Charly Salvator livre son adresse préférée pour déconnecter au bord d’un lac autrichien
Quand on cherche les meilleures adresses pour déconnecter vraiment, loin du bruit et des écrans, les conseils d’un grand voyageur valent souvent plus qu’un guide classique. Charly Salvator, maquilleur et créateur de contenu suivi par plus d’un million d’abonnés sur Instagram, partage ses destinations de prédilection avec une sincérité désarmante.
Un goût du voyage né d’une enfance itinérante
Avant de parler de ses meilleures adresses pour déconnecter, il faut comprendre d’où vient cette passion. Charly Salvator n’a pas découvert le voyage à l’âge adulte : il a grandi dedans. Son père était commandant dans l’armée, ce qui a conduit la famille à déménager six ou sept fois. Une enfance marquée par les départs, les nouvelles villes, les paysages changeants.
C’est surtout à La Réunion qu’il a vécu. Cette île, entre océan et montagne, a sans doute forgé son rapport à la nature et aux grands espaces. Il reconnaît lui-même que cette itinérance lui a donné le goût du mouvement. Aujourd’hui, ses voyages mêlent plaisir personnel et obligations professionnelles.
Son profil de voyageur est clairement dessiné : il ne cherche pas la fête ni l’agitation. Il aime sa tranquillité, les villes à taille humaine, les paysages qui respirent. Ce positionnement guide directement ses choix parmi les meilleures adresses pour déconnecter.
Les destinations nature au cœur de ses choix
Pour l’été 2026, Charly Salvator a prévu deux destinations nature : le Monténégro et le Canada. Deux pays aux antipodes géographiques, mais qui partagent une même promesse : des paysages sauvages, peu urbanisés, propices à la coupure réelle.
Il nourrit aussi une passion durable pour les pays nordiques, qu’il privilégie aux beaux jours. Ce qui l’attire là-bas, c’est un état d’esprit particulier, proche de la nature, ainsi que des villes à échelle humaine.
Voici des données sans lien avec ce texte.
(** The cache of account checks is bounded. After any sequence of checks and other
    work, from a fresh start, it has at most 1024 entries, and never more than its
    counter says. *)
Theorem validator_cache_bounded s s' :
  si_active s = newAccountValidatorAdapter (w_now (si_world s)) → rtc check_step s s' →
  Z.of_nat (size (av_cache (si_active s'))) <= av_cacheSize (si_active s') <= accountValidatorCacheMaxSize.
Proof.
  intros Hs Hrun. assert (cache_bounded (si_active s)) as Hb.
  { rewrite Hs. unfold cache_bounded, newAccountValidatorAdapter. cbn. rewrite map_size_empty. unfold accountValidatorCacheMaxSize. lia. }
  clear Hs. induction Hrun as [|s1 s2 s3 Hstep _ IH]; [exact Hb|]. apply IH. by apply (bounded_step s1).
Qed.

(** Entries hold for no longer than the lifetime from now. *)
Definition entries_fresh s : Prop :=
  map_Forall (λ _ e, ae_expiresAt e <= w_now (si_world s) + cacheTTL) (av_cache (si_active s)).
(** Entries that say an account is active end by [d]. *)
Definition ends_by (accountID : string) (d : Z) s : Prop :=
  ∀ e, av_cache (si_active s) !! accountID = Some e → ae_active e = true → ae_expiresAt e <= d.

Lemma looked_up_time replacing accountID s r s' : looked_up replacing accountID s r s' → si_world s' = si_world s.
Proof. intros (b&_&Hs&_). unfold si_world. by rewrite Hs. Qed.
Lemma answer_time accountID s : si_world (IsAccountActive accountID s).2 = si_world s.
Proof.
  pose proof (is_account_active_spec accountID s) as Hans. unfold wp in Hans.
  destruct Hans as [(e&_&_&_&->)|[(_&Hl)|(e&_&_&Hl)]]; [done|by apply looked_up_time in Hl|by apply looked_up_time in Hl].
Qed.
Lemma fresh_step s s' : check_step s s' → 0 <= cacheTTL → entries_fresh s → entries_fresh s'.
Proof.
  intros [accountID s1|s1 s2 Hact Hle] Httl Hf.
  - intros k e. rewrite answer_time. intros Hk. pose proof (is_account_active_spec accountID s1) as Hans. unfold wp in Hans.
    assert (∀ e, av_cache (cleanup (w_now (si_world s1)) (si_active s1)) !! k = Some e → ae_expiresAt e <= w_now (si_world s1) + cacheTTL)
      as Hc by (intros e' He'%cleanup_lookup; exact (Hf k e' He')).
    destruct Hans as [(e'&_&_&_&Hs)|[(_&b&_&_&_&Hst)|(e'&_&_&b&_&_&_&Hst)]]; [rewrite Hs in Hk; by apply Hc| |];
      cbn [si_active put_active] in Hst; (destruct Hst as [Hst|[_ Hst]]; rewrite Hst in Hk; cbn in Hk; [|apply lookup_insert_Some in Hk as [[_ <-]|[_ Hk]]; [change (si_world (put_active _ s1)) with (si_world s1); cbn; lia|]]).
    + by apply Hc.
    + by apply Hc.
    + apply lookup_delete_Some in Hk as [_ Hk]. by apply Hc.
    + apply lookup_delete_Some in Hk as [_ Hk]. by apply Hc.
  - intros k e Hk. rewrite Hact in Hk. specialize (Hf k e Hk). cbn in Hf. lia.
Qed.
Lemma ends_step accountID d s s' : check_step s s' →
  (∀ a, s' = (IsAccountActive a s).2 → shown_active (si_db s') accountID = false) →
  ends_by accountID d s → ends_by accountID d s'.
Proof.
  intros [a s1|s1 s2 Hact Hle] Hoff He.
  - specialize (Hoff a eq_refl). intros e. pose proof (is_account_active_spec a s1) as Hans. unfold wp in Hans.
    assert (∀ e, av_cache (cleanup (w_now (si_world s1)) (si_active s1)) !! accountID = Some e → ae_active e = true → ae_expiresAt e <= d)
      as Hc by (intros e' He'%cleanup_lookup; exact (He e' He')).
    destruct Hans as [(e'&_&_&_&Hs)|[(_&b&_&_&Hb&Hst)|(e'&_&_&b&_&_&Hb&Hst)]]; [rewrite Hs; apply Hc| |];
      cbn [si_active put_active] in Hst; (destruct Hst as [Hst|[_ Hst]]; rewrite Hst; cbn; intros Hk Hon;
        [|apply lookup_insert_Some in Hk as [[-> <-]|[_ Hk]]; [cbn in Hon; subst; by rewrite Hb in Hoff|]]).
    + by apply Hc.
    + by apply Hc.
    + apply lookup_delete_Some in Hk as [_ Hk]. by apply Hc.
    + apply lookup_delete_Some in Hk as [_ Hk]. by apply Hc.
  - intros e Hk. rewrite Hact in Hk. by apply He.
Qed.

(** Steps while no check sees the account active in the database. *)
Definition off_step (accountID : string) s s' : Prop :=
  check_step s s' ∧ ∀ a, s' = (IsAccountActive a s).2 → shown_active (si_db s') accountID = false.

(** Suspending an account takes effect within the lifetime of a cached check. From a
    fresh start, when from some moment on no lookup finds the account active in the
    database, then every check made [cacheTTL] or more after that moment refuses it,
    whatever was cached before and whatever else happened. *)
Theorem suspension_takes_effect accountID s0 s1 s2 s3 b :
  0 <= cacheTTL → si_active s0 = newAccountValidatorAdapter (w_now (si_world s0)) → rtc check_step s0 s1 →
  rtc (off_step accountID) s1 s2 → w_now (si_world s1) + cacheTTL <= w_now (si_world s2) →
  IsAccountActive accountID s2 = (Ok b, s3) → shown_active (si_db s3) accountID = false → b = false.
Proof.
  intros Httl H0 Hrun Hoff Hlate Hcheck Hshown.
  assert (entries_fresh s1) as Hfresh.
  { assert (entries_fresh s0) as Hf0 by (unfold entries_fresh; rewrite H0; apply map_Forall_empty).
    clear -Httl Hf0 Hrun. induction Hrun as [|x y z Hstep _ IH]; [exact Hf0|]. apply IH. by apply (fresh_step x). }
  assert (ends_by accountID (w_now (si_world s1) + cacheTTL) s1) as He by by intros e Hk _; apply (Hfresh _ _ Hk).
  revert He. generalize dependent (w_now (si_world s1) + cacheTTL). intros d Hlate He. clear Hfresh Hrun H0.
  assert (ends_by accountID d s2) as He2.
  { clear -Hoff He. induction Hoff as [|x y z [Hstep Ho] _ IH]; [exact He|]. apply IH. by apply (ends_step accountID d x). }
  pose proof (is_account_active_spec accountID s2) as Hans. unfold wp in Hans. rewrite Hcheck in Hans. cbn [fst snd] in Hans.
  destruct Hans as [(e&Hk&Hlt&[= ->]&_)|[(_&b'&[= ->]&_&Hb&_)|(e&_&_&b'&[= ->]&_&Hb&_)]].
  - destruct (ae_active e) eqn:Hon; [|done]. apply cleanup_lookup in Hk. specialize (He2 e Hk Hon). lia.
  - destruct b'; [|done]. by rewrite Hb in Hshown.
  - destruct b'; [|done]. by rewrite Hb in Hshown.
Qed.
End adapters.

(** ** [cmd/gosso/web_modules.go]: the controller with the services it is built from *)
Section wiring.
Context {R : Type} `{RedisServer R} `{Postgres} `{IdJwt}.
Implicit Types s : Site R.

(** The settings of [AuthConfig] the endpoints use. *)
Record OAuthSettings : Type := mkSettings {
  os_AccountValidatorCacheTTL : Z;
  os_IDTokenExpiry : Z;
  os_EnforcePKCEForConfidential : bool;
  os_IncludeUserRoles : bool;
  os_IncludeUserPermissions : bool;
}.
Definition accountValidatorCacheTTL (os : OAuthSettings) : Z :=
  if os_AccountValidatorCacheTTL os <=? 0 then 5 * second else os_AccountValidatorCacheTTL os.
Definition oauth2Ctrl (tcfg : TokenCfg) (os : OAuthSettings) : OAuth2Controller R :=
  mkController (IsAccountActive (accountValidatorCacheTTL os)) (Some GetAccountRoles) (Some GetAccountPermissions)
    (Some (GenerateIDToken tcfg (tc_issuer tcfg) (id_expiry (os_IDTokenExpiry os)))) (tc_issuer tcfg)
    (os_EnforcePKCEForConfidential os) (os_IncludeUserRoles os) (os_IncludeUserPermissions os).

(** ** The helper services only read *)
Lemma reads_only_bind {A B} (m : M (Site R) A) (k : A → M (Site R) B) :
  reads_only m → (∀ x, reads_only (k x)) → reads_only (bind m k).
Proof.
  intros Hm Hk s. unfold bind. specialize (Hm s). destruct (m s) as [[x|e] s1]; cbn in *; [|done].
  by apply (undisturbed_trans _ s1), Hk.
Qed.
Lemma reads_only_ret {A} (x : A) : reads_only (R := R) (ret x).
Proof. done. Qed.
Lemma reads_lift {A} (r : res A) : reads_only (R := R) (lift_res r).
Proof. done. Qed.
Lemma reads_only_wrap {A} c (m : M (Site R) A) : reads_only m → reads_only (wrap c m).
Proof. intros Hm s. unfold wrap. specialize (Hm s). by destruct (m s). Qed.
Lemma reads_at_app {A} (m : M (App R) A) : keeps_world m → reads_only (at_app m).
Proof. intros Hm s. unfold undisturbed. by rewrite at_app_world. Qed.
Lemma reads_uuid : reads_only (R := R) (at_world uuid_new).
Proof. intros s. unfold undisturbed. rewrite at_world_world. unfold uuid_new. by destruct (w_uuid _). Qed.

Lemma keeps_world_query {A} ctx (f : Tables → list string → res A * Tables * list string) (k : A → M (App R) A) :
  (∀ x, keeps_world (k x)) → keeps_world (bind (wrap ctx (statement f)) k).
Proof. intros Hk. apply keeps_world_bind; [apply keeps_world_wrap, keeps_world_statement|exact Hk]. Qed.
Lemma keeps_world_account a : keeps_world (R := R) (FindAccountByID a).
Proof.
  unfold FindAccountByID, AccountRepo_FindByID, findAccountByID. apply keeps_world_bind; [apply keeps_world_wrap, keeps_world_statement|].
  intros [x|]; [apply keeps_world_ret|apply keeps_world_fail].
Qed.
Lemma keeps_world_roles a : keeps_world (R := R) (AccountSvc_GetAccountRoles a).
Proof. apply keeps_world_wrap, keeps_world_statement. Qed.
Lemma keeps_world_contacts a l : keeps_world (R := R) (FindByAccountAndTypes a l).
Proof. unfold FindByAccountAndTypes. case_bool_decide; [apply keeps_world_ret|apply keeps_world_wrap, keeps_world_statement]. Qed.

Lemma reads_IDToken tcfg issuer expiry a cl sc n t tok am :
  reads_only (GenerateIDToken (R := R) tcfg issuer expiry a cl sc n t tok am).
Proof.
  unfold GenerateIDToken. apply reads_only_bind; [apply reads_only_wrap, reads_at_app, keeps_world_account|intros x].
  apply reads_only_bind; [done|intros now]. apply reads_only_bind; [apply reads_uuid|intros id].
  apply reads_only_bind; [|intros c; apply reads_lift]. unfold addContactClaims. case_bool_decide; [done|].
  apply reads_only_bind; [apply reads_only_wrap, reads_at_app, keeps_world_contacts|intros l; apply reads_only_ret].
Qed.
Pour lui, ces destinations font partie des meilleures adresses pour déconnecter, car elles offrent à la fois calme et paysages marquants.
- Un père commandant dans l’armée, à l’origine de six ou sept déménagements
- Une enfance passée principalement à La Réunion
- Des voyages qui combinent plaisir et travail
- Une préférence affirmée pour les destinations nature
- Le Monténégro et le Canada au programme de l’été 2026
L’Autriche et le Rosewood Schloss Fuschl, son adresse de cœur pour déconnecter
Parmi toutes ses destinations, une se détache nettement : l’Autriche. C’est là que Charly Salvator trouve sa meilleure adresse pour déconnecter. Et il ne s’arrête pas au pays : il a un hôtel de prédilection précis, le Rosewood Schloss Fuschl, situé à Salzbourg.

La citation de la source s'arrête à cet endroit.